PHP - What does "Operator precedence and associativity do not specify an order of evaluation" mean?
I am reading the Operator Precedence section of the PHP Manual. I am confused about (or say, I don't understand the following sentences quite much):
Operator precedence and associativity only determine how expressions are grouped, they do not specify an order of evaluation. PHP does not (in the general case) specify in which order an expression is evaluated and code that assumes a specific order of evaluation should be avoided, because the behavior can change between versions of PHP or depending on the surrounding code.

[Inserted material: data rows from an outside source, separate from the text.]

(** * gpt5_mcp: the request/response pipeline, embedded and verified

    Shallow embedding of [src/types.ts], of [MessageProcessor]
    (message-processor.ts) and of [GPT5Client] (gpt5-client.ts).

    Conventions of the embedding.
    - A JavaScript string is the list of its UTF-16 code units ([list N]);
      [.length] is the number of code units.
    - A JavaScript number is a rational, an infinity or NaN ([number]); the
      two zeros of IEEE-754 are identified (both are falsy and compare equal).
    - A JavaScript object is a finite map from property names to values.
    - The values are the ones a tool call can carry: JSON values, and
      [undefined] for what is missing.
    - [throw] is the left injection of a sum; a function that cannot throw
      returns its value directly. An [async] function is modelled by the
      outcome of its promise: fulfilled is a return, rejected is a throw.
    - An object that the code updates in place and returns is modelled by
      the updated record.
    - [console.log/warn/error] only write to the terminal and are left out.
    - [Date.now()] and the upstream HTTP call are explicit inputs. *)

From Stdlib Require Import ZArith NArith QArith Qcanon List Bool Lia.
From stdpp Require Import gmap strings list.
Lemma NewAPIClient_timeout_witness :
  Client_Timeout (httpClient (NewAPIClient sampleConfig)) = 30000000000%Z
  /\ Client_Timeout
       (httpClient (NewAPIClient
                      {| APISecret := "s"; BaseURL := "https://h/api";
                         Username := ""; Timeout := 5 |}))
     = 5000000000%Z
  /\ (Client_Timeout
        (httpClient (NewAPIClient
                       {| APISecret := "s"; BaseURL := "https://h/api";
                          Username := ""; Timeout := 9223372037 |}))
      < 0)%Z.
Proof.
  split; [|split].
  - refine (proj1 (proj2 (NewAPIClient_timeout sampleConfig)) _).
    simpl. lia.
  - refine (proj1 (proj1 (proj2 (proj2 (NewAPIClient_timeout _))) _)).
    simpl. lia.
  - refine (proj2 (proj2 (proj2 (NewAPIClient_timeout _))) _).
    simpl. lia.
Defined.

(** X17.  When the payload does not encode, [Post] and [Put] return the
    encoder's error behind [failed to marshal payload: ] and leave the world
    as it is: no request is built or sent, whatever the endpoint. *)
Theorem client_marshal_failure {Payload : Type} (tr : Transport Payload)
    (c : APIClient) (endpoint : string) (payload : Payload) (err : error)
    (w : World) :
  json_Marshal tr payload = Err err ->
  Post tr c endpoint payload w
  = (w, Ret (Err ("failed to marshal payload: " +:+ err)))
  /\ Put tr c endpoint payload w
     = (w, Ret (Err ("failed to marshal payload: " +:+ err))).
Proof.
  intros Hjson. unfold Post, Put, bind, ret. now rewrite Hjson.
Qed.

Lemma client_marshal_failure_witness :
  let tr := {| json_Marshal := fun _ : string =>
                 Err "json: unsupported type: chan int";
               http_NewRequest_error := fun _ _ => None;
               Client_Do := Client_Do (server 200 "[]") |} in
  Post tr (NewAPIClient sampleConfig) "accounts" "payload" emptyWorld
  = (emptyWorld,
     Ret (Err "failed to marshal payload: json: unsupported type: chan int")).
Proof.
  intros tr.
  exact (proj1 (client_marshal_failure tr (NewAPIClient sampleConfig)
                  "accounts" "payload" "json: unsupported type: chan int"
                  emptyWorld eq_refl)).
Defined.

(** X18.  When the HTTP library rejects the URL, each of the four
    operations returns the library's error behind
    [failed to create request: ] and sends nothing. *)
Theorem client_request_rejected {Payload : Type} (tr : Transport Payload)
    (c : APIClient) (endpoint : string) (payload : Payload)
    (jsonData : string) (err : error) (w : World) :
  json_Marshal tr payload = Ok jsonData ->
  (forall method,
     http_NewRequest_error tr method
       (BaseURL (config c) +:+ "/" +:+ endpoint) = Some err) ->
  let failure := "failed to create request: " +:+ err in
  Get tr c endpoint w = (w, Ret (Err failure))
  /\ Post tr c endpoint payload w = (w, Ret (Err failure))
  /\ Put tr c endpoint payload w = (w, Ret (Err failure))
  /\ Delete tr c endpoint w = (w, Ret (Some failure)).
Proof.
  intros Hjson Hurl failure.
  unfold Get, Post, Put, Delete, bind, ret, http_NewRequest.
  now rewrite Hjson, !Hurl.
Qed.

Lemma client_request_rejected_witness :
  let tr := {| json_Marshal := fun payload : string => Ok payload;
               http_NewRequest_error := fun _ _ =>
                 Some "parse: invalid control character in URL";
               Client_Do := Client_Do (server 200 "[]") |} in
  Delete tr (NewAPIClient sampleConfig) "accounts" emptyWorld
  = (emptyWorld,
     Ret (Some "failed to create request: parse: invalid control character in URL")).
Proof.
  intros tr.
  exact (proj2 (proj2 (proj2
           (client_request_rejected tr (NewAPIClient sampleConfig)
              "accounts" "{}" "{}"
              "parse: invalid control character in URL" emptyWorld
              eq_refl (fun _ => eq_refl))))).
Defined.

(** X19.  When the transport fails (no response), each of the four
    operations has sent its one request and returns the transport's error
    behind [request failed: ]. *)
Theorem client_transport_failure {Payload : Type} (tr : Transport Payload)
    (c : APIClient) (endpoint : string) (payload : Payload)
    (jsonData : string) (err : error) (w : World) :
  json_Marshal tr payload = Ok jsonData ->
  (forall method,
     http_NewRequest_error tr method
       (BaseURL (config c) +:+ "/" +:+ endpoint) = None) ->
  (forall method reqBody,
     Client_Do tr (httpClient c) (expectedRequest method c endpoint reqBody)
     = Err err) ->
  let failure := "request failed: " +:+ err in
  Get tr c endpoint w
  = (record [EvDo (expectedRequest "GET" c endpoint None)] w,
     Ret (Err failure))
  /\ Post tr c endpoint payload w
     = (record [EvDo (expectedRequest "POST" c endpoint (Some jsonData))] w,
        Ret (Err failure))
  /\ Put tr c endpoint payload w
     = (record [EvDo (expectedRequest "PUT" c endpoint (Some jsonData))] w,
        Ret (Err failure))
  /\ Delete tr c endpoint w
     = (record [EvDo (expectedRequest "DELETE" c endpoint None)] w,
        Ret (Some failure)).
Proof.
  intros Hjson Hurl Hdo failure.
  pose proof (Get_run tr c endpoint w (Hurl _)) as HG.
  pose proof (with_payload_run tr c endpoint "POST" payload jsonData w _
                Hjson (Hurl _) (or_introl (conj eq_refl eq_refl))) as HPo.
  pose proof (with_payload_run tr c endpoint "PUT" payload jsonData w _
                Hjson (Hurl _) (or_intror (conj eq_refl eq_refl))) as HPu.
  pose proof (Delete_run tr c endpoint w (Hurl _)) as HD.
  cbv zeta in HG, HPo, HPu, HD.
  rewrite HG, HPo, HPu, HD, !Hdo. repeat split.
Qed.

Lemma client_transport_failure_witness :
  let tr := {| json_Marshal := fun payload : string => Ok payload;
               http_NewRequest_error := fun _ _ => None;
               Client_Do := fun _ _ => Err "dial tcp: connection refused" |} in
  snd (Get tr (NewAPIClient sampleConfig) "accounts" emptyWorld)
  = Ret (Err "request failed: dial tcp: connection refused").
Proof.
  intros tr.
  pose proof (proj1 (client_transport_failure tr (NewAPIClient sampleConfig)
                       "accounts" "{}" "{}" "dial tcp: connection refused"
                       emptyWorld eq_refl (fun _ => eq_refl)
                       (fun _ _ => eq_refl))) as H.
  now rewrite H.
Defined.

(** X20.  When the body of the response cannot be read to its end, [Get],
    [Post] and [Put] return the read error behind
    [failed to read response: ], whatever the status, a success status
    included.  [Delete] never reports a read error: it succeeds on a
    success status without reading, and on any other status returns the
    status error built from what was read. *)
Theorem client_read_failure {Payload : Type} (tr : Transport Payload)
    (c : APIClient) (endpoint : string) (payload : Payload)
    (jsonData : string) (resp : Response) (err : error) (w : World) :
  json_Marshal tr payload = Ok jsonData ->
  (forall method,
     http_NewRequest_error tr method
       (BaseURL (config c) +:+ "/" +:+ endpoint) = None) ->
  (forall method reqBody,
     Client_Do tr (httpClient c) (expectedRequest method c endpoint reqBody)
     = Ok resp) ->
  readError (Body resp) = Some err ->
  let failure := "failed to read response: " +:+ err in
  snd (Get tr c endpoint w) = Ret (Err failure)
  /\ snd (Post tr c endpoint payload w) = Ret (Err failure)
  /\ snd (Put tr c endpoint payload w) = Ret (Err failure)
  /\ ((200 <= StatusCode resp < 300)%Z ->
      snd (Delete tr c endpoint w) = Ret None)
  /\ (~ (200 <= StatusCode resp < 300)%Z ->
      snd (Delete tr c endpoint w)
      = Ret (Some (apiError (StatusCode resp) (contents (Body resp))))).
Proof.
  intros Hjson Hurl Hdo Hread failure.
  pose proof (Get_run tr c endpoint w (Hurl _)) as HG.
  pose proof (with_payload_run tr c endpoint "POST" payload jsonData w _
                Hjson (Hurl _) (or_introl (conj eq_refl eq_refl))) as HPo.
  pose proof (with_payload_run tr c endpoint "PUT" payload jsonData w _
                Hjson (Hurl _) (or_intror (conj eq_refl eq_refl))) as HPu.
  pose proof (Delete_run tr c endpoint w (Hurl _)) as HD.
  cbv zeta in HG, HPo, HPu, HD.
  rewrite HG, HPo, HPu, HD, !Hdo, Hread. simpl.
  repeat apply conj; try reflexivity; intros Hs;
    destruct (decide (200 <= StatusCode resp < 300)%Z);
    try contradiction; reflexivity.
Qed.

It also gives two examples to illustrate the undefined order of evaluation.
$a = 1;
echo $a + $a++; // may print either 2 or 3
From what I understand, $a evaluats to 1 first because the associativity of the addition operator is left. Then 1 is added to $a++, which evaluates to 1. So, then result should be 2. Why does the comment in the documentation say "may print either 2 or 3"?
The second example is:
$i = 1;
$array[$i] = $i++; // may set either index 1 or 2
Similarly, $i++ evaluates to 1 first because the associativity of the assignment operator is right. Then the value of 1 should be set to the index 2 of the array. Why does the comment say "may set either index 1 or 2"?
The only explanation I can think of is that the order of code in the two examples above can be executed the opposite of what I reasoned.
Any thoughts to help me unravel my confusion will be greatly appreciated.